FOLLOWING
a decision in the European Court of Human Rights in Strasbourg released
this week, campaigners are challenging politicians to provide legal
protection to agency workers. The ruling in the case of Smith v. the United Kingdom (Application
Number 54357/15) was handed down by ECHR President, Kristina Pardalos,
relates to Dave Smith, an engineer from Maldon in Essex, who was one of
thousands of construction workers who appeared on the notorious
Consulting Association blacklist operated on behalf of the UK's major
building contractors. Smith was blacklisted after he being elected as a
safety representative for the construction UCATT (now part of UNITE).
His
Employment Tribunal against various companies in the Carillon Group
became a test-case for blacklisted workers but the Strasbourg decision
has implications far beyond just the construction industry. At the
original Employment Tribunal, the company admitted that their senior
managers had provided information to the blacklist because Smith was a
union member who had raised concerns about safety issues on their
projects. But the ET found against Smith because as an agency worker he
was not covered by UK employment law. Millions of agency workers are
currently excluded from basic employment rights such as unfair
dismissal, redundancy and protection from victimization for raising
safety issues.
Smith's
legal team appealed the case all the way to the Court of Appeal before
it was finally rejected at the Supreme Court.
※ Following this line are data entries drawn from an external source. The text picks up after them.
(** C36. A compositor that exits is replaced.  If the groups of the session's user
    can be resolved, exactly one process is started, as that user and with the
    session's environment: the compositor again while the configured number of
    restarts is not reached, the user's shell from then on.  The process recorded
    for the session is the one started, or none if it could not be started.  The
    session forgets its connection and goes back to [Starting] from [Active],
    [Idle] and [Locked]; the restart counter goes up by one below the limit and
    stays at it.  The connection it had leaves the registry.  Everything else of
    the daemon, all other sessions and the locks included, is as it was. *)
Theorem compositor_exit `{SerdeJson} `{TomlSettings} pid w d s c es d' :
  DaemonInv.wf d → Daemon.find_compositor pid (Daemon.sessions d) = Some (s, c) →
  Daemon.handle_compositor_exit pid w d = (es, d') →
  let settings := Settings.session (Daemon.settings d) in
  let restarts := SessionContext.compositor_restarts c in
  let below := bool_decide (restarts < SessionSettings.max_compositor_restarts settings)%N in
  ∃ child,
    match Groups.supplementary_gids (User.name (SessionContext.user c)) w with
    | Err _ => es = [] ∧ child = None
    | Ok gids =>
        ∃ cmd, es = [Effect.Sys (SysCall.Spawn cmd)] ∧
          cmd_program cmd = (if below then SessionSettings.compositor_binary settings
                             else User.shell (SessionContext.user c)) ∧
          cmd_args cmd = [] ∧ cmd_setgroups cmd = gids ∧ runs_for c cmd ∧
          child = match w_spawn w cmd with Ok new => Some new | Err _ => None end
    end ∧
    let c' := SessionContext.mk (SessionContext.session c) (SessionContext.user c)
      (match SessionContext.state c with
       | SessionState.Active | SessionState.Idle | SessionState.Locked => SessionState.Starting
       | other => other
       end) (SessionContext.environment c) None child (if below then u32_add restarts 1 else restarts) in
    let registry := match SessionContext.compositor_conn c with
                    | Some conn => ConnRegistry.unregister conn (Daemon.registry d)
                    | None => Daemon.registry d
                    end in
    let sessions := SessionManager.mk (<[s := c']> (SessionManager.sessions (Daemon.sessions d)))
                      (SessionManager.next_id (Daemon.sessions d)) in
    d' = Daemon.mk (Daemon.settings d) sessions (Daemon.seats d) (Daemon.locks d) (Daemon.idle d) registry
           (Daemon.authenticator d) (Daemon.elevation d) (Daemon.power_backend d) (Daemon.socket_path d)
           (Daemon.should_exit d) (Daemon.audit_path d).
Proof.
  intros Hwf Hf Hx settings restarts below. pose proof (exit_spec pid w d s c Hwf Hf) as Hs.
  rewrite Hx in Hs. destruct Hs as (child & Hr & Hd). exists child.
  assert (∀ A (x y : A), (if below then x else y) = if decide (restarts <
    SessionSettings.max_compositor_restarts settings)%N then x else y) as Hb.
  { intros A x y. subst below. case_bool_decide; [by rewrite decide_True|by rewrite decide_False]. }
  rewrite !Hb. split; [exact Hr|]. rewrite Hd. unfold context_after, state_after. by destruct (SessionContext.state c).
Qed.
A submission was made to
the European Court of Human Rights arguing that the Consulting
Association blacklist conspiracy was a violation of Article 8 of the
European Convention on Human Rights, which are supposed to apply to
everyone not just direct employees.
Paragraph 36 of the ECHR judgement reads:
"At the outset, the Court considers that in light of the criminal proceedings pursued against the Chief Officer of the Consulting Association by the Information Commissioner for failing to register as a data controller under the Data Protection Act and the admissions made by the defendant companies in the High Court proceedings, it is clear that the retention of personal data by the CA interfered with the applicant’s Article 8 rights".
However,
because of the campaign led by the Blacklist Support Group alongside
the UNITE and GMB trade unions, which resulted in a Select Committee
investigation and a multi-million pound settlement in High Court
litigation, the ECHR ruled that Smith's case had been 'duly considered'
by the British legal system and was therefore declared 'inadmissib le'.
While
Smith was paid compensation during the High Court settlement, the ECHR
ruling leaves the issue of the second class treatment of agency workers
by UK employment law completely unresolved.
If even a blacklisted worker whose human rights have been infringed
cannot win legal redress in either the UK Employment Tribunal system or
the highest court in Europe, what chance do care workers, teachers or
nurses engaged via employment agencies stand? The current differential
treatment of agency workers amounts to a EU sized loophole by which
unscrupulous bosses can exploit agency workers with absolute impunity.
John Hendy QC represented Smith in his test-case and commented on the ECHR decision:
"The use of agency workers and false self employment now deprive several million workers from full employment rights. The use of employment tribunal fees defeats the rights of those workers who do have them. As Dave Smith's case shows these problems cannot be left to the courts: they require urgent and fundamental legislation. The election provides the opportunity to vote on this issue".
After receiving the decision, Dave Smith commented:
"This ECHR decision is a green light to bad employers. If UK and EU judges either can't or won't protect agency workers. I challenge all political parties in the General Election to commit themselves to extending full employment rights to the millions of workers engaged via employment agencies. In an era of zero hours contracts and casualisation, this is a defining issue for any politician claiming to stand up for workers rights".
Gail Cartmail, UNITE Assistant General Secretary stated:
“As this disappointing decision is being digested we know the paucity of legal protection from blacklisting means that third parties are instructing “do not engage” or if an activist slips through the net, dismiss. Tomorrow is International Worker’s Memorial Day when we will mark 43 construction workers death from April 2015 to April 2016. In the past and today major players in construction have singled out trade union activists for raising legitimate safety concerns. We need a full Public Inquiry and it is good to know this is a Labour pledge. Remember the dead and fight for the living.”
UNITE
member, Terry Brough, was the only other blacklisted worker to have a
case submitted to the ECHR. His case was ruled 'inadmissible' in
September 2016. Brough commented:
"I extend my solidarity, respect and best wishes to Dave and his team in this, his latest involvement in the fight for justice. Blacklisted workers have not achieved justice through the courts: Corbyn should pledge a full public inquiry on the blacklisting scandal".